Super bulky cashmere yarn recycled from a sweater- I combined multiple strands together using a ball winder. The thicker yarn makes this hat warm, but also has the benefit of hiding the small knots- cashmere likes to break easily as it is unraveled- especially when you accidentally cut it! Winding multiple strands together makes it so that if a knot comes undone the whole hat doesn’t unravel.
The dark blue is leftover wool/acrylic from another hat- I love how fluffy it made the pompom!
PS- I long ago gave up making pom poms with cardboard/wrapping them about me fingers- which is always a disaster and involves lots of trimming. I use a pom pom maker with latches- mine looks like these which you can find on eBay for about $5. They work well enough if you only need to occasionally make pom poms, but are not as sturdy as the Clover ones (the latches on mine tend to fall off).
I knit this hat in wool tapestry yarn I found at the thrift store. The yarn worsted weight yarn more suitable for outerwear than next to the skin, but that will make the hat quite sturdy and warm. I used the last bits of several skeins left over from other projects to add pops of color and stripes to this hat. Just a few rounds of color work here and there really make the pattern pop, and nothing is more than a repeat of four stitches around. The top of the hat incorporates a tiny bit every curlicue yarn as I ran out of wool yarn for the top. As usual a decreased for the top quickly over just a few rounds to finish off the hat.

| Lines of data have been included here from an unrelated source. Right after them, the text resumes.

(* ===== verification/Buffer.v ===== *)
(** * Byte buffers that are read and written through structures

    The code casts a buffer to a packed structure.  Here a field is read or written at
    its offset, little-endian as the processor does, and an access outside the buffer
    is [Fault]. *)

From stdpp Require Import base tactics list numbers option.
From Stdlib Require Import Lia.
From S2P Require Import Prelude Effect Bytes.

#[local] Open Scope Z_scope.
#[local] Open Scope effect_scope.

(** The bytes of an [n]-byte integer as stored, least significant first. *)
Fixpoint le_bytes (n : nat) (v : Z) : list Z :=
  match n with O => [] | S n => u8 v :: le_bytes n (Z.shiftr v 8) end.

Fixpoint le_value (l : list Z) : Z :=
  match l with [] => 0 | b :: l => b + 256 * le_value l end.

Section buffers.
  Context {St : Type}.

#[local] Abbreviation M := (Effect.M St).

Definition rd8 (b : list Z) (o : Z) : M Z := fun s => match b !! Z.to_nat o with Some x => Ret x s | None => Fault end.

(** The [n] bytes at offset [o]. *)
Definition rd (b : list Z) (o : Z) (n : nat) : M (list Z) := fun s =>
  if (Z.to_nat o + n <=? length b)%nat then Ret (take n (drop (Z.to_nat o) b)) s else Fault.
Definition rd16 (b : list Z) (o : Z) : M Z := l <~ rd b o 2;; ret (le_value l).
Definition rd32 (b : list Z) (o : Z) : M Z := l <~ rd b o 4;; ret (le_value l).

(** The buffer [b] with the bytes [l] stored at offset [o]. *)
Definition wr (b : list Z) (o : Z) (l : list Z) : M (list Z) := fun s =>
  if (Z.to_nat o + length l <=? length b)%nat then Ret (buf_write b (Z.to_nat o) l) s else Fault.

End buffers.

(** ** Lemmas *)

Lemma u8_fits x : fits 8 (u8 x).
Proof. apply wrap_fits. lia. Qed.

Lemma le_bytes_length n v : length (le_bytes n v) = n.
Proof. revert v. induction n as [|n IH]; intros v; [done|]. cbn. by rewrite IH. Qed.

Lemma le_bytes_ok n v : bytes (le_bytes n v).
Proof. revert v. induction n as [|n IH]; intros v; [constructor|]. constructor; [apply u8_fits|apply IH]. Qed.

Lemma le_value_bytes n v : 0 <= v < 2 ^ (8 * Z.of_nat n) -> le_value (le_bytes n v) = v.
Proof.
  revert v. induction n as [|n IH]; intros v Hv; [change (2 ^ (8 * Z.of_nat 0)) with 1 in Hv; cbn; lia|]. cbn [le_bytes le_value].
  rewrite IH; rewrite Z.shiftr_div_pow2 by lia; unfold wrap; change (2 ^ 8) with 256.
  - pose proof (Z.div_mod v 256). lia.
  - replace (8 * Z.of_nat (S n)) with (8 + 8 * Z.of_nat n) in Hv by lia. rewrite Z.pow_add_r in Hv by lia. change (2 ^ 8) with 256 in Hv.
    split; [apply Z.div_pos; lia|apply Z.div_lt_upper_bound; lia].
Qed.

Lemma le_value_fits l : bytes l -> 0 <= le_value l < 2 ^ (8 * Z.of_nat (length l)).
Proof.
  induction 1 as [|b l Hb Hl IH]; [done|]. cbn [le_value length]. replace (8 * Z.of_nat (S (length l))) with (8 + 8 * Z.of_nat (length l)) by lia.
  rewrite Z.pow_add_r by lia. change (2 ^ 8) with 256. unfold fits in Hb. change (2 ^ 8) with 256 in Hb. lia.
Qed.

Lemma buf_write_bytes b j src : bytes b -> bytes src -> bytes (buf_write b j src).
Proof. intros Hb Hs. unfold buf_write. apply Forall_app_2; [by apply Forall_take|]. apply Forall_app_2; [done|by apply Forall_drop]. Qed.

(** Blocks of [z] bytes one after the other. *)
Lemma concat_length (z : nat) (bs : list (list Z)) : Forall (fun b => length b = z) bs -> length (concat bs) = (length bs * z)%nat.
Proof. induction 1 as [|b bs Hb Hbs IH]; [done|]. cbn [concat length]. rewrite length_app, Hb, IH. lia. Qed.

Lemma concat_read (z o n : nat) (bs : list (list Z)) : forall i b, Forall (fun b => length b = z) bs -> bs !! i = Some b -> (o + n <= z)%nat ->
  take n (drop (i * z + o) (concat bs)) = take n (drop o b).
Proof.
  induction bs as [|x bs IH]; intros [|i] b Hz Hb Hn; apply Forall_cons_1 in Hz as [Hx Hz] || done; cbn [concat].
  - injection Hb as ->. rewrite Nat.mul_0_l, Nat.add_0_l. rewrite drop_app_le by lia. rewrite take_app_le by (rewrite length_drop; lia). done.
  - rewrite drop_app_ge by lia. rewrite <- (IH i b) by done. do 2 f_equal. lia.
Qed.

Section running.
  Context {St : Type}.

Lemma rd8_run b o x (s : St) : b !! Z.to_nat o = Some x -> rd8 b o s = Ret x s.
Proof. unfold rd8. by intros ->. Qed.

Lemma rd_run b o n (s : St) : (Z.to_nat o + n <= length b)%nat -> rd b o n s = Ret (take n (drop (Z.to_nat o) b)) s.
Proof. intros H. unfold rd. by rewrite (proj2 (Nat.leb_le _ _) H). Qed.

Lemma rd16_run b o (s : St) : (Z.to_nat o + 2 <= length b)%nat -> rd16 b o s = Ret (le_value (take 2 (drop (Z.to_nat o) b))) s.
Proof. intros H. unfold rd16. by erewrite bind_run by (by apply rd_run). Qed.

Lemma rd32_run b o (s : St) : (Z.to_nat o + 4 <= length b)%nat -> rd32 b o s = Ret (le_value (take 4 (drop (Z.to_nat o) b))) s.
Proof. intros H. unfold rd32. by erewrite bind_run by (by apply rd_run). Qed.

Lemma wr_run b o l (s : St) : (Z.to_nat o + length l <= length b)%nat -> wr b o l s = Ret (buf_write b (Z.to_nat o) l) s.
Proof. intros H. unfold wr. by rewrite (proj2 (Nat.leb_le _ _) H). Qed.

End running.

I knit this hat in wool tapestry yarn I found out the thrift store. I worked a 2 x 2 corrugated ribbing for about an inch and a half before making up the tree pattern as they went along (I planned it so the trees would be a multiple of eight stitches). from there, I made up the pattern. As I went along, letting the amount of yarn I had left dictate the motifs I used. the hat is quite large – close to 24 inches around, so good for someone with lots of hair or dreads. Since it’s a 100% wool yarn hat it is quite warm and will absorb quite a bit of moisture, making it suitable for wearing and light rain. the top of the hat uses my normal decreases, decreasing very quickly over just a few rounds to finish off the hat. I worked a single crochet stitch along the bottom 10 added tiny pop of color, and use up the leftover bit of green yarn that I had left. The result is a very retro inspired hat with plenty of quirk.
Knit in Cascade 220 Superwash, this is a simple 2×2 ribbed hat knit until I couldn’t stand to knit any more ribbing. The hem is long enough to fold up several inches, perfect for a winter hat.
It takes almost a full skein of Cascade 220 to knit a ribbed hat that fits fairly loosely (8-16 stitches more than you would use for st st, to help keep it loose enough that it doesn’t pull in over your glasses!) and has a deep fold up hem.